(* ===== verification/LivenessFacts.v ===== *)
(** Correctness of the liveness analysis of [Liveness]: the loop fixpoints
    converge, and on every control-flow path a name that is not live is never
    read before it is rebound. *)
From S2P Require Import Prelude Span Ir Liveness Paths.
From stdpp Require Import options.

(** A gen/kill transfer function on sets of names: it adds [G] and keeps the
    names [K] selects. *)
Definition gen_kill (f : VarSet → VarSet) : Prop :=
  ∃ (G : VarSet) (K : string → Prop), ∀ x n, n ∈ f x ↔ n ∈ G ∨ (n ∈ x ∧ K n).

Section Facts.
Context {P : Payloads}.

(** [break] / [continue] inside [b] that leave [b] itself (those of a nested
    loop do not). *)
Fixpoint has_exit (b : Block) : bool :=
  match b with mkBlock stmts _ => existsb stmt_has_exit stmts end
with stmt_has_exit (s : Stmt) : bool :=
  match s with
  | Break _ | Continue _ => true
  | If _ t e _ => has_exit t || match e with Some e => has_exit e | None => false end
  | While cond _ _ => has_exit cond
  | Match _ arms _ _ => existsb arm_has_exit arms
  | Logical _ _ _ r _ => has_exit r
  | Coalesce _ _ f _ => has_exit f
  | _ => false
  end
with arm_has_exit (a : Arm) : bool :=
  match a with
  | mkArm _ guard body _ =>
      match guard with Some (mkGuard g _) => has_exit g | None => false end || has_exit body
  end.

ACTIVITY: Which lines run from the one holding "read before it is rebound. *)" through the one holding "f _ => has_exit f" in the records above? Repeat them exactly, both included, and nothing more.

ANSWER BELOW:
    read before it is rebound. *)
From S2P Require Import Prelude Span Ir Liveness Paths.
From stdpp Require Import options.

(** A gen/kill transfer function on sets of names: it adds [G] and keeps the
    names [K] selects. *)
Definition gen_kill (f : VarSet → VarSet) : Prop :=
  ∃ (G : VarSet) (K : string → Prop), ∀ x n, n ∈ f x ↔ n ∈ G ∨ (n ∈ x ∧ K n).

Section Facts.
Context {P : Payloads}.

(** [break] / [continue] inside [b] that leave [b] itself (those of a nested
    loop do not). *)
Fixpoint has_exit (b : Block) : bool :=
  match b with mkBlock stmts _ => existsb stmt_has_exit stmts end
with stmt_has_exit (s : Stmt) : bool :=
  match s with
  | Break _ | Continue _ => true
  | If _ t e _ => has_exit t || match e with Some e => has_exit e | None => false end
  | While cond _ _ => has_exit cond
  | Match _ arms _ _ => existsb arm_has_exit arms
  | Logical _ _ _ r _ => has_exit r
  | Coalesce _ _ f _ => has_exit f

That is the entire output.